Scripture’s Most Baffling Event

Posted on April 30, 2020


By David Ettinger

A Well-Read Episode
It’s right there in an immensely popular book and surely you have read it. The event is recorded in Matthew 27:52-53, but it is necessary to place it in its context, so let’s also look at the two previous verses:

And Jesus cried out again with a loud voice, and yielded up His spirit. And behold, the veil of the temple was torn in two from top to bottom; and the earth shook and the rocks were split. The tombs were opened, and many bodies of the saints who had fallen asleep were raised; and coming out of the tombs after His resurrection they entered the holy city and appeared to many (Matthew 27:50-53).

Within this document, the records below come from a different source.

(* ===== verification/ProcWait.v ===== *)
(** * wait

    [wait] of [kernel/proc.c] over the whole process table: a zombie child is reaped and all its
    pages are free again, its exit status is in the parent's memory; a parent with living
    children sleeps; one without children gets -1. *)

From stdpp Require Import options.
From S2P Require Import Prelude CString State Sched Sleeplock Kalloc Vm PageTable VmWalk VmSpec VmOps VmFree VmCopy VmProps Bio Block Log Copy UserMem Fs Console Pipe File Proc ProcMem ProcTable ProcFork.
#[local] Open Scope Z_scope.
#[local] Existing Instance user_leaves.

(** ** Writes to the memory of one process *)

(** The processes other than [p] have their pages and what is in them. *)
Definition others_kept (s : kst) (p : nat) (m' : mem) : Prop :=
  ∀ i z, k_procs s !! i = Some z → i ≠ p →
    (p_state z ≠ UNUSED → same_user (k_mem s) m' z) ∧ ∀ q, pgs m' z q ↔ pgs (k_mem s) z q.

(** The bytes of process [xp], or of the kernel, change, but not its page table or trapframe. *)
Section write.
Context (s : kst) (l : list Z) (p : nat) (xp : proc) (m' : mem) (P : Z → Prop).
Context (HP : procs_ok s l) (Hp : k_procs s !! p = Some xp) (Hup : p_state xp ≠ UNUSED).
Context (Hm : mem_ok m') (Ht : same_tabs (k_mem s) m' (p_pagetable xp)) (Hs : same_but P (k_mem s) m').
Context (HPq : ∀ q, P q → aligned q ∧ (owns (k_mem s) (p_pagetable xp) q ∨ ¬ page_ok (ly_end (k_ly s)) q)).

Lemma write_owns q : owns m' (p_pagetable xp) q ↔ owns (k_mem s) (p_pagetable xp) q.
Proof using All.
  split; intros (o & Ho & E); exists o; (split; [done|]); destruct Ho as (H1 & H2 & _); by rewrite (node_tabs (k_mem s) m') in *.
Qed.
Lemma write_entry : entry_ok (set_k_mem m' s) l xp.
Proof using All.
  pose proof (po_entry _ _ HP _ _ Hp) as He. destruct He as [E1 E2 E3 E4]. split; [|done| |done].
  - intros _. destruct (E1 Hup) as ([U1 [U2 U3] [P1 P2 P3 P4 P5] U5 U6] & Hr & Hpid). split; [|by split].
    assert (∀ va, pte_of m' (p_pagetable xp) va = pte_of (k_mem s) (p_pagetable xp) va) as Hpte by (intros; by apply pte_of_tabs).
    change (user_proc (k_ly s) m' (p_pagetable xp) (p_trapframe xp) (p_sz xp)).
    split; [| |split|by rewrite Hpte|by rewrite Hpte].
    + eapply as_wf_tabs; [exact U1|done|by left].
    + split; [done|]. by rewrite write_owns.
    + done.
    + intros va Hva. rewrite Hpte. by apply P2.
    + intros o i Hl Hi. apply Forall_app in Hi as Hi'. destruct Hi' as [Hi1 [Hi2 _]%Forall_cons].
      rewrite (ent_tabs (k_mem s) m'); [by apply P3|done|split; [done|lia]|done].
    + by rewrite Hpte.
    + by rewrite Hpte.
  - intros q [Hq|[Hr Hq]]; apply E3; [by left|right]. cbn in Hq. by rewrite <- write_owns.
Qed.
Lemma write_own : writes_own s l xp P.
Proof using All.
  destruct (eo_used _ _ _ (po_entry _ _ HP _ _ Hp) Hup) as (_ & Hr & _).
  intros q Hq. destruct (HPq q Hq) as [Ha [Ho|Ho]]; (split; [done|]); right; [left|by right]. by right.
Qed.
Lemma write_kmem : kmem_inv (set_k_mem m' s) l.
Proof using All.
  pose proof (po_kmem _ _ HP) as HK. apply (kmem_inv_mem _ _ _ P HK Hs); [|done].
  intros q Hq. destruct (HPq q Hq) as [Ha H]. split; [done|]. intros Hl.
  destruct (eo_used _ _ _ (po_entry _ _ HP _ _ Hp) Hup) as (_ & Hr & _).
  destruct H as [Ho|Ho]; [|destruct HK as [_ _ K3 _]; rewrite Forall_forall in K3; by apply Ho, K3].
  apply (eo_free _ _ _ (po_entry _ _ HP _ _ Hp) q); [by right|done].
Qed.
Lemma procs_write : procs_ok (set_k_mem m' s) l ∧ others_kept s p m'.
Proof using All.
  assert (k_procs (set_k_mem m' s) = <[p := xp]> (k_procs s)) as Ep by (cbn; by rewrite list_insert_id).
  assert (∀ q, q ∈ l ∨ pgs m' xp q → q ∈ l ∨ pgs (k_mem s) xp q) as Hpg.
  { intros q [?|[?|[? Hq]]]; [by left|right; by left|right; right]. by rewrite <- write_owns. }
  assert (p_state xp ≠ UNUSED → ∀ j z, j ≠ p → k_procs s !! j = Some z → p_pid xp ≠ p_pid z) as Hpid.
  { intros _ j z Hj Hz. by apply (po_pid _ _ HP p j xp z). }
  split.
  - exact (procs_update s l (set_k_mem m' s) l p xp xp P HP Hp eq_refl Ep write_kmem (Z.le_refl _) Hs write_own Hpg write_entry Hpid).
  - intros i z Hz Hi. split.
    + intros Hst. by apply (update_same s l (set_k_mem m' s) l p xp xp P HP Hp eq_refl Ep write_kmem (Z.le_refl _) Hs write_own Hpg write_entry Hpid i).
    + apply (update_other s l (set_k_mem m' s) l p xp xp P HP Hp eq_refl Ep write_kmem (Z.le_refl _) Hs write_own Hpg write_entry Hpid i z Hz Hi).
Qed.
End write.

(** The first [k] of the bytes [bs] are at [va] of the address space; the rest of it is as before. *)
Definition told (m m' : mem) (root va : Z) (bs : list Z) (k : Z) : Prop :=
  (∀ i, 0 ≤ i < k → upeek m' root (va + i) = bs !! Z.to_nat i) ∧
  (∀ a, ¬ (va ≤ a < va + k) → upeek m' root a = upeek m root a).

Four events are recorded here: 1) The death of Jesus; 2) the Temple curtain being torn; 3) the earth shaking and the rocks splitting; and 4) deceased saints coming to life again. Events 2 through 4 are the result of event number 1, and number 2 has been written about extensively.

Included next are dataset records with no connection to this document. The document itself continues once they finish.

(* ===== verification/SyscallSpec.v ===== *)
(** * The arguments of system calls

    [argint], [argaddr], [argstr], [fetchaddr] and [fetchstr] of [kernel/syscall.c] for a running process of a
    well-formed process table: what the kernel takes from user registers and user memory. *)

From stdpp Require Import options.
From S2P Require Import Prelude CString State Sched Sleeplock Kalloc Vm PageTable VmWalk VmSpec VmOps VmFree VmCopy VmProps Bio Block Log Copy UserMem Fs Console Pipe File Proc ProcMem ProcTable ProcFork Exec Syscall.
#[local] Open Scope Z_scope.
#[local] Existing Instance user_leaves.

(** The register of argument [n]. *)
Definition arg_reg (n : Z) : option tfield :=
  match n with 0 => Some TF_a0 | 1 => Some TF_a1 | 2 => Some TF_a2 | 3 => Some TF_a3 | 4 => Some TF_a4 | 5 => Some TF_a5 | _ => None end.
Definition saved_reg (s : kst) (x : proc) (f : tfield) : Z := load64 (k_mem s) (p_trapframe x + tf_off f).

Section args.
Context (s : kst) (l : list Z) (p : nat) (xp : proc).
Context (HP : procs_ok s l) (Hc : k_cur s = Some p) (Hp : k_procs s !! p = Some xp) (Hup : p_state xp ≠ UNUSED).

Lemma arg_proc : proc_of s p = xp.
Proof using All. unfold proc_of. by rewrite Hp. Qed.
Lemma arg_space : uspace (ly_end (k_ly s)) (k_mem s) (p_pagetable xp).
Proof using All.
  destruct (eo_used _ _ _ (po_entry _ _ HP _ _ Hp) Hup) as (HU & _). by apply (user_proc_uspace _ _ _ _ _ (po_ly _ _ HP) HU).
Qed.
Lemma argraw_Ok n f : arg_reg n = Some f → argraw n s = Ok (saved_reg s xp f) s.
Proof using All.
  intros Hf. unfold argraw. rewrite (bind_curproc p) by done.
  assert (∀ g, tf_get p g s = Ok (saved_reg s xp g) s) as Hg by (intros g; unfold tf_get; mstep; by rewrite arg_proc).
  unfold arg_reg in Hf. repeat (case_match; simplify_eq/=; try apply Hg).
Qed.
Lemma saved_reg_range f : 0 ≤ saved_reg s xp f < 2 ^ 64.
Proof using All. unfold saved_reg. apply load64_range, (km_mem _ _ (po_kmem _ _ HP)). Qed.

(** [copyin] and [copyinstr] to kernel memory. *)
Lemma upeek_copied dst va k m' i : copied_in (p_pagetable xp) dst va k (k_mem s) m' → 0 ≤ i < k →
  upeek (k_mem s) (p_pagetable xp) (va + i) = Some (rd m' (dst + i)).
Proof using All. intros H Hi. destruct (ci_bytes _ _ _ _ _ _ H i Hi) as (a & Ha & E). unfold upeek. rewrite Ha, E. done. Qed.
End args.

(** C34. [argstr] reads the string at the user address in the register: it returns the length without the NUL (the
    comment in the source says including it), below [max], with the bytes and the NUL in [buf]; or -1, when there is no NUL within [max] bytes or the string leaves the
    memory the process can read.  No byte outside the [max] bytes of the buffer changes. *)
Theorem argstr_spec s l p xp n f buf max :
  procs_ok s l → k_cur s = Some p → k_procs s !! p = Some xp → p_state xp ≠ UNUSED → arg_reg n = Some f →
  0 ≤ max → kernel_range (k_mem s) (p_pagetable xp) buf max →
  let va := saved_reg s xp f in let user a := upeek (k_mem s) (p_pagetable xp) a in
  ∃ r m', argstr n buf max s = Ok r (set_k_mem m' s) ∧
    ((0 ≤ r < max ∧ user (va + r) = Some 0 ∧ (∀ i, 0 ≤ i ≤ r → user (va + i) = Some (rd m' (buf + i))) ∧
      (∀ i, 0 ≤ i < r → user (va + i) ≠ Some 0)) ∨
     (r = -1 ∧ ∃ k, 0 ≤ k ≤ max ∧ (k = max ∨ user (va + k) = None) ∧
      ∀ i, 0 ≤ i < k → is_Some (user (va + i)) ∧ user (va + i) ≠ Some 0)) ∧
    (∀ a, ¬ (buf ≤ a < buf + max) → rd m' a = rd (k_mem s) a).
Proof.
  intros HP Hc Hp Hup Hf Hmax Hbuf va user. pose proof (arg_space s l p xp HP Hc Hp Hup) as Hsp.
  pose proof (argraw_Ok s l p xp HP Hc Hp Hup n f Hf) as Ea. pose proof (saved_reg_range s l p xp HP Hc Hp Hup f) as Hva. fold va in Ea, Hva.
  destruct (copyinstr_ok (ly_end (k_ly s)) s (p_pagetable xp) buf va max Hsp (km_mem _ _ (po_kmem _ _ HP)) Hva Hmax Hbuf) as (r & m' & E & Hpost).
  assert (∀ k i, no_nul (k_mem s) (p_pagetable xp) va k → 0 ≤ i < k → is_Some (user (va + i)) ∧ user (va + i) ≠ Some 0) as Hnn.
  { intros k i Hk Hi. destruct (Hk i Hi) as (a & Ha & Hne). unfold user, upeek. rewrite Ha. split; [by eexists|]. cbn. congruence. }
  assert (argstr n buf max s = (if r <? 0 then mret r else gets (λ s, strlen (k_mem s) buf)) (set_k_mem m' s)) as ->.
  { unfold argstr, argaddr, fetchstr. erewrite bind_Ok by exact Ea. rewrite (bind_curproc p) by done. mstep.
    rewrite (arg_proc s l p xp HP Hc Hp Hup). by erewrite bind_Ok by exact E. }
  destruct Hpost as [(k & Hk & -> & Hn & (a & Ha & Ha0) & HC)|(k & Hk & -> & Hn & Hstop & HC)]; cbn [Z.ltb Z.compare].
  - assert (∀ i, 0 ≤ i ≤ k → user (va + i) = Some (rd m' (buf + i))) as Hb.
    { intros i Hi. by apply (upeek_copied s l p xp HP Hc Hp Hup _ _ (k + 1)); [|lia]. }
    assert (user (va + k) = Some 0) as H0 by (unfold user, upeek; rewrite Ha; cbn; by rewrite Ha0).
    assert (strlen m' buf = k) as El.
    { destruct (strlen_spec m' buf) as (L1 & L2 & L3). destruct (Z.lt_trichotomy (strlen m' buf) k) as [Hlt|[?|Hlt]]; [|done|].
      - destruct (Hnn k (strlen m' buf) Hn ltac:(lia)) as [_ Hne]. rewrite Hb, L2 in Hne by lia. done.
      - exfalso. apply (L3 k); [lia|]. rewrite Hb in H0 by lia. congruence. }
    exists k, m'. split; [trans (Ok (strlen m' buf) (set_k_mem m' s)); [reflexivity|by rewrite El]|]. split; [left; split; [done|]; split; [done|]; split; [done|]|].
    + intros i Hi. by apply (Hnn k).
    + intros x Hx. apply (ci_rest _ _ _ _ _ _ HC). lia.
  - exists (-1), m'. split; [done|]. split; [right; split; [done|]; exists k; split; [done|]; split|].
    + destruct Hstop as [?|Ht]; [by left|right]. unfold user, upeek. by rewrite Ht.
    + intros i. by apply Hnn.
    + intros x Hx. apply (ci_rest _ _ _ _ _ _ HC). lia.
Qed.

(** [fetchaddr] gives the word at a user address: the eight bytes are below the size of the process, without
    wrap-around, and all of them readable by it; and for no other address a word. *)
Theorem fetchaddr_spec s l p xp addr :
  procs_ok s l → k_cur s = Some p → k_procs s !! p = Some xp → p_state xp ≠ UNUSED → 0 ≤ addr < 2 ^ 64 →
  ∃ r m', fetchaddr addr s = Ok r (set_k_mem m' s) ∧
    (∀ v, r = Some v ↔ addr + 8 ≤ p_sz xp ∧ ∃ bs, length bs = 8%nat ∧ v = le_val bs ∧
       ∀ i, 0 ≤ i < 8 → upeek (k_mem s) (p_pagetable xp) (addr + i) = bs !! Z.to_nat i) ∧
    (∀ q a, owns (k_mem s) (p_pagetable xp) q → in_page q a → rd m' a = rd (k_mem s) a).
Proof.
  intros HP Hc Hp Hup Ha. pose proof (arg_space s l p xp HP Hc Hp Hup) as Hsp. pose proof (arg_proc s l p xp HP Hc Hp Hup) as Ep.
  pose proof (eo_used _ _ _ (po_entry _ _ HP _ _ Hp) Hup) as ([_ _ [Hsz _ _ _ _] _ _] & _). pose proof TRAPFRAME_val as HT.
  assert ((p_sz xp <=? addr) || (p_sz xp <? u64 (addr + 8)) = negb (bool_decide (addr + 8 ≤ p_sz xp))) as Eg.
  { destruct (Z.leb_spec (p_sz xp) addr); cbn [orb]; [by rewrite bool_decide_false by lia|]. rewrite u64_id by lia.
    destruct (Z.ltb_spec (p_sz xp) (addr + 8)); [by rewrite bool_decide_false by lia|by rewrite bool_decide_true by lia]. }
  set (root := p_pagetable xp) in *. unfold fetchaddr. rewrite (bind_curproc p) by done. mstep. rewrite Ep, Eg.
  destruct (decide (addr + 8 ≤ p_sz xp)) as [Hin|Hout].
  2:{ rewrite bool_decide_false by done. exists None, (k_mem s). split; [by destruct s|]. split; [|done]. intros v. split; [done|]. by intros [? _]. }
  rewrite bool_decide_true by done. cbn [negb]. set (ip := KSTACK (Z.of_nat p) + L_word).
  rewrite (bind_Ok (local L_word) _ s ip s) by (unfold local, myproc; mstep; by rewrite Hc).
  assert (kernel_range (k_mem s) root ip 8) as Hk.
  { apply (kernel_high (ly_end (k_ly s))); [apply Hsp|]. apply KSTACK_high; [|done]. rewrite <- (po_len _ _ HP). by eapply lookup_lt_Some. }
  destruct (copyin_ok (ly_end (k_ly s)) s root ip addr 8 Hsp (km_mem _ _ (po_kmem _ _ HP)) Ha ltac:(lia) Hk) as (k & m' & E & Hk8 & Hstop & HC).
  erewrite bind_Ok by exact E.
  assert (∀ q a, owns (k_mem s) root q → in_page q a → rd m' a = rd (k_mem s) a) as Hown.
  { intros q a Ho Hq. apply (ci_rest _ _ _ _ _ _ HC). intros Hx. apply (Hk a q); [lia|done|done]. }
  destruct (decide (k = 8)) as [->|Hne]; cbn [Z.eqb negb].
  - exists (Some (load64 m' ip)), m'. split; [by vstep|]. split; [|done].
    assert (∀ i, 0 ≤ i < 8 → upeek (k_mem s) root (addr + i) = rd_bytes m' ip 8 !! Z.to_nat i) as Hb.
    { intros i Hi. rewrite lookup_rd_bytes by lia. rewrite Z2Nat.id by lia. by apply (upeek_copied s l p xp HP Hc Hp Hup _ _ 8). }
    intros v. split.
    + intros [= <-]. split; [done|]. exists (rd_bytes m' ip 8). by rewrite length_rd_bytes.
    + intros (_ & bs & Hl & -> & Hu). change (load64 m' ip) with (le_val (rd_bytes m' ip 8)). do 2 f_equal. apply list_eq. intros i.
      destruct (decide (i < 8)%nat); [|rewrite !lookup_ge_None_2; [done|lia|rewrite length_rd_bytes; lia]].
      specialize (Hb (Z.of_nat i) ltac:(lia)). specialize (Hu (Z.of_nat i) ltac:(lia)). rewrite Nat2Z.id in *. congruence.
  - exists None, m'. split; [done|]. split; [|done]. intros v. split; [done|]. intros (_ & bs & Hl & _ & Hu).
    specialize (Hu k ltac:(lia)). unfold upeek in Hu. rewrite Hstop in Hu by lia. cbn in Hu.
    destruct (lookup_lt_is_Some_2 bs (Z.to_nat k)); [lia|congruence].
Qed.

(** A process with nothing in its registers. *)
Lemma args_witness_ok : ∃ l xp, procs_ok (running one_alloc) l ∧ k_procs (running one_alloc) !! 0%nat = Some xp ∧ p_state xp ≠ UNUSED.
Proof.
  destruct one_alloc_ok as (x & root & tf & l & HA). exists l, (set_p_cwd (Some 0%nat) (new_proc pool root tf x)).
  split; [exact (running_ok x root tf one_alloc l HA)|]. rewrite (running_procs x root tf one_alloc l HA). split; [reflexivity|discriminate].
Qed.
Lemma fetchaddr_spec_witness : ∃ r m', fetchaddr 8 (running one_alloc) = Ok r (set_k_mem m' (running one_alloc)).
Proof.
  destruct args_witness_ok as (l & xp & HP & Hp & Hup).
  destruct (fetchaddr_spec (running one_alloc) l 0 xp 8 HP eq_refl Hp Hup ltac:(split; [discriminate|reflexivity])) as (r & m' & E & _).
  exists r, m'. exact E.
Defined.
Lemma argstr_spec_witness : ∃ r m', argstr 0 (KSTACK 0 + 0x400) 128 (running one_alloc) = Ok r (set_k_mem m' (running one_alloc)).
Proof.
  destruct args_witness_ok as (l & xp & HP & Hp & Hup).
  destruct (argstr_spec (running one_alloc) l 0 xp 0 TF_a0 (KSTACK 0 + 0x400) 128 HP eq_refl Hp Hup eq_refl ltac:(discriminate)) as (r & m' & E & _).
  - apply (kernel_high (ly_end (k_ly (running one_alloc)))); [|apply (KSTACK_high 0); [unfold NPROC; lia|lia]].
    exact (us_wf _ _ _ (arg_space (running one_alloc) l 0 xp HP eq_refl Hp Hup)).
  - exists r, m'. exact E.
Defined.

Not written of in detail are events 3 and 4. Event 3, the earth shaking and rocks splitting, is straightforward and requires little explanation. Event 4, however, has very little written about it as even the most brilliant commentators are baffled by it. They – and me, and perhaps you – are baffled by it because no explanation of it is offered.

Nonetheless, let’s attempt to glean what we can.

Various Thoughts
I visited several commentaries, and here’s what they offered:

Chronology: Verse 53 reads, “and coming out of the tombs after His resurrection they entered the holy city and appeared to many.” Though events 2 and 3 occurred at Jesus’ death, this event, number 4, happened following the resurrection. Why are they listed together?

The consensus is that placing this in its proper chronological spot in Chapter 28 would have added confusion to, or taken importance away from, Christ’s resurrection. In other words, the account of the resurrection of Jesus would have “competed” with the account of the raising of these saints. Therefore, Matthew chose to separate them.

The Saints: The identity of these saints (“holy” or “righteous ones”) is not hard to discern. They are either those who believed in Jesus when He was on Earth, or true God-worshipers such as Anna and Simeon who were “righteous and devout, looking for the consolation of Israel” (Luke 2:25). These saints were probably buried in cemeteries near Jerusalem.

Whether they were “recent” saints – those who had died several years prior to Christ’s ministry – or “far back” saints, we don’t know. Also, we know they appeared to many, but don’t know what their precise purpose was.

Raised or Resurrected: This is the biggest unknown. Were these saints raised in their natural bodies (and died again), as were Lazarus and Jairus’ daughter, or resurrected in the new imperishable bodies described in 1 Corinthians 15? The Greek word for “raised” – egeirō – doesn’t help. This is a generic word for “rise,” “rouse,” and “awake,” and is used in ordinary circumstances – such as someone rising from a chair – and the extraordinary: Christ’s resurrection.

Logic leans toward earthly bodies, as the sight of beings in glorified bodies would have been frightful to mere humans. Either way, it appears these saints remained for but a short time as they are mentioned nowhere else in Scripture.

Me teaching, but not on this topic

My Thoughts
The first time I pondered this verse, I thought, Is that it? Is there nothing else said of these raised saints? To my frustration, the answer is, yes and yes.

I have often mused on these risen saints and imagined what their presence in Jerusalem would have looked like? Did they appear to loved ones – spouses, children, and even parents? If so, wouldn’t this have given these loved ones the shock of their lives and caused them emotional trauma?

I seriously doubt that. My study of Scripture leads me to believe that these risen saints – by their mere presence – bore witness as to the living Christ, that He was precisely who He said He was: The Son of God and Israel’s long-awaited Messiah.

Also, far from traumatizing their loved ones, the saints’ appearance would have greatly comforted them, assuring them that life is eternal, and that this eternal life could be theirs if they would worship the risen Savior, Jesus Christ.

To me, this is the most baffling event in the Bible, and even though I have little understanding of it, I fully trust that because of it the Lord Jesus Christ was glorified and that others in and around Jerusalem came to acknowledge Him as their Lord and their God!